In an instant, a bizarre parasitic creature charged through the entrance, its mouth wide open and its claws like bone extended, charging at Apricot. A strike from a metal pole lanced the creature in the chest, just as it was going to impact her. Awed by the sound of the creature’s wet scream, Apricot’s adrenaline rushed to a halt. The snapping creature was being held by one of her colleagues. “Get back!” he yelled. While waving its tongue, the monster emitted a strange hiss as it grabbed hold of the man’s neck with its tongue.
The butcher passed Apricot with a knife as she stepped back with a step.
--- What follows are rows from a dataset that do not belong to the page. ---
(* ===== verification/MmioManager.v ===== *)
(** * Attaching devices ([vmm/src/device_manager/kvm/mmio.rs],
      [device_manager/legacy.rs], [attach_mmio_device] in [vmm/src/builder.rs])

    The manager gives each virtio device a page of the device hole and an
    interrupt line, registers the device's queue events and interrupt event
    with KVM, puts the device on the bus and names it on the kernel command
    line.  KVM is the interface [Kvm]: what a registration means to the guest is
    stated by [KvmLaws].  Devices are handles, as on the bus. *)

From S2P Require Import Prelude Format Bus Cmdline Arch.

(** [VmFd]: registration of events.  [signalled v a d] is the event a guest
    store of [d] at [a] signals, [irq_sources v irq] are the events that raise
    the line. *)
Class Kvm (V E : Type) := {
  register_ioevent : V -> E -> Z -> Z -> option V;
  register_irqfd : V -> E -> Z -> option V;
  signalled : V -> Z -> Z -> option E;
  irq_sources : V -> Z -> list E;
}.

Class KvmLaws (V E : Type) `{Kvm V E} : Prop := {
  register_ioevent_signalled v e a d v' : register_ioevent v e a d = Some v' ->
    forall a' d', signalled v' a' d' = if (a' =? a) && (d' =? d) then Some e else signalled v a' d';
  register_ioevent_irq v e a d v' : register_ioevent v e a d = Some v' -> irq_sources v' = irq_sources v;
  register_irqfd_sources v e irq v' : register_irqfd v e irq = Some v' ->
    forall irq', irq_sources v' irq' = if irq' =? irq then e :: irq_sources v irq else irq_sources v irq';
  register_irqfd_signalled v e irq v' : register_irqfd v e irq = Some v' -> signalled v' = signalled v;
}.

Module MmioManager.
Import Arch.

Inductive DeviceType := Virtio (type_id : Z).

#[global] Instance DeviceType_eq_dec : EqDecision DeviceType.
Proof. solve_decision. Defined.

#[global] Instance DeviceType_countable : Countable DeviceType :=
  inj_countable' (fun '(Virtio n) => n) Virtio (fun '(Virtio n) => eq_refl).

Inductive Error :=
| BusError (e : Bus.Error) | CmdlineError (e : Cmdline.Error) | EventFdError | IrqsExhausted
| RegisterIoEvent | RegisterIrqFd | DeviceNotFound | UpdateFailed.

Definition MMIO_LEN : Z := 0x1000.

Definition NOTIFY_REG_OFFSET : Z := 0x50.

Record MMIODeviceInfo := mkDevInfo { addr : Z; dev_irq : Z; dev_len : Z }.

Record MMIODeviceManager := mkMgr {
  bus : Bus.Bus; mmio_base : Z; irq : Z; last_irq : Z;
  id_to_dev_info : gmap (DeviceType * list Z) MMIODeviceInfo;
}.

Definition new (mmio_base : Z) (irq_interval : Z * Z) : MMIODeviceManager :=
  mkMgr Bus.new mmio_base irq_interval.1 irq_interval.2 ∅.

(** "virtio_mmio.device" *)
Definition device_key : list Z :=
  [118; 105; 114; 116; 105; 111; 95; 109; 109; 105; 111; 46; 100; 101; 118; 105; 99; 101].

(** [format!("{}K@0x{:08x}:{}", MMIO_LEN / 1024, mmio_base, irq)] *)
Definition device_arg (base irq : Z) : list Z :=
  decimal (MMIO_LEN / 1024) ++ [75; 64; 48; 120] ++ pad 8 (hex base) ++ [58] ++ decimal irq.

Definition get_device (self : MMIODeviceManager) (device_type : DeviceType) (device_id : list Z) : option nat :=
  match id_to_dev_info self !! (device_type, device_id) with
  | Some dev_info => snd <$> Bus.get_device (bus self) (addr dev_info)
  | None => None
  end.

Definition add_device_to_cmdline (cmdline : Cmdline.Cmdline) (base irq : Z)
    : outcome (result Error unit * Cmdline.Cmdline) :=
  '(r, c) ← Cmdline.insert cmdline device_key (device_arg base irq);
  Ret (map_err CmdlineError r, c).

Section kvm.
Context {V E : Type} `{Kvm V E}.

(** What the manager asks a device (behind its handle) for. *)
Context (queue_events : nat -> list E) (interrupt_evt : nat -> E) (device_type : nat -> Z).

(** The loop over the queue events; registrations made before a failure stay. *)
Fixpoint register_queue_events (v : V) (base i : Z) (evts : list E) : V * bool :=
  match evts with
  | [] => (v, true)
  | queue_evt :: evts =>
      match register_ioevent v queue_evt (base +[64] NOTIFY_REG_OFFSET) (wrap 32 i) with
      | Some v => register_queue_events v base (i + 1) evts
      | None => (v, false)
      end
  end.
In a burly slicing motion, the knife slices through the tongue, freeing her co-worker. He tumbled to the floor, trying to get away from the monster. In response, the creature turned its head to the man, letting out a roar. But the pole jabbed in its chest buries itself deeper as the coworker twists it, letting out his roar.
In a rage, the abomination swung its arms at the man holding the metal pole straight in front of him. The claws of the beast just missed the man’s face. A flash of light appeared out of Apricot’s corner of the eye as she saw the door to the warehouse flash open. As soon as two officers entered the room, they fired several shots into the beast’s back. White flashes pierced through its body. Suddenly, the creature burst into static before fizzling out like dying embers, releasing one last cackle before dying. When the metal bar fell to the floor, it was as if it had never been there.
As Apricot watched the events unfold, her mouth hung open. A boy next to Apricot whispered something into her ear. “I don’t like your friend very much.” She turned her head to look at him, but he had run to the back of the room and out of the fire escape.
“Everyone stay calm.” said one of the police officers. “We can get everyone out of here if everyone complies. You have been exposed to a hallucinogenic substance. Please come with us so that we can administer the antidote.” Apricot turned to see several other officials in white hazard suits walking into the room.
“That was not a hallucination. That was real.” Apricot said to herself.
The reaper was observing Apricot from a dark corner of the warehouse. “Thou hast become a shameful disappointment.”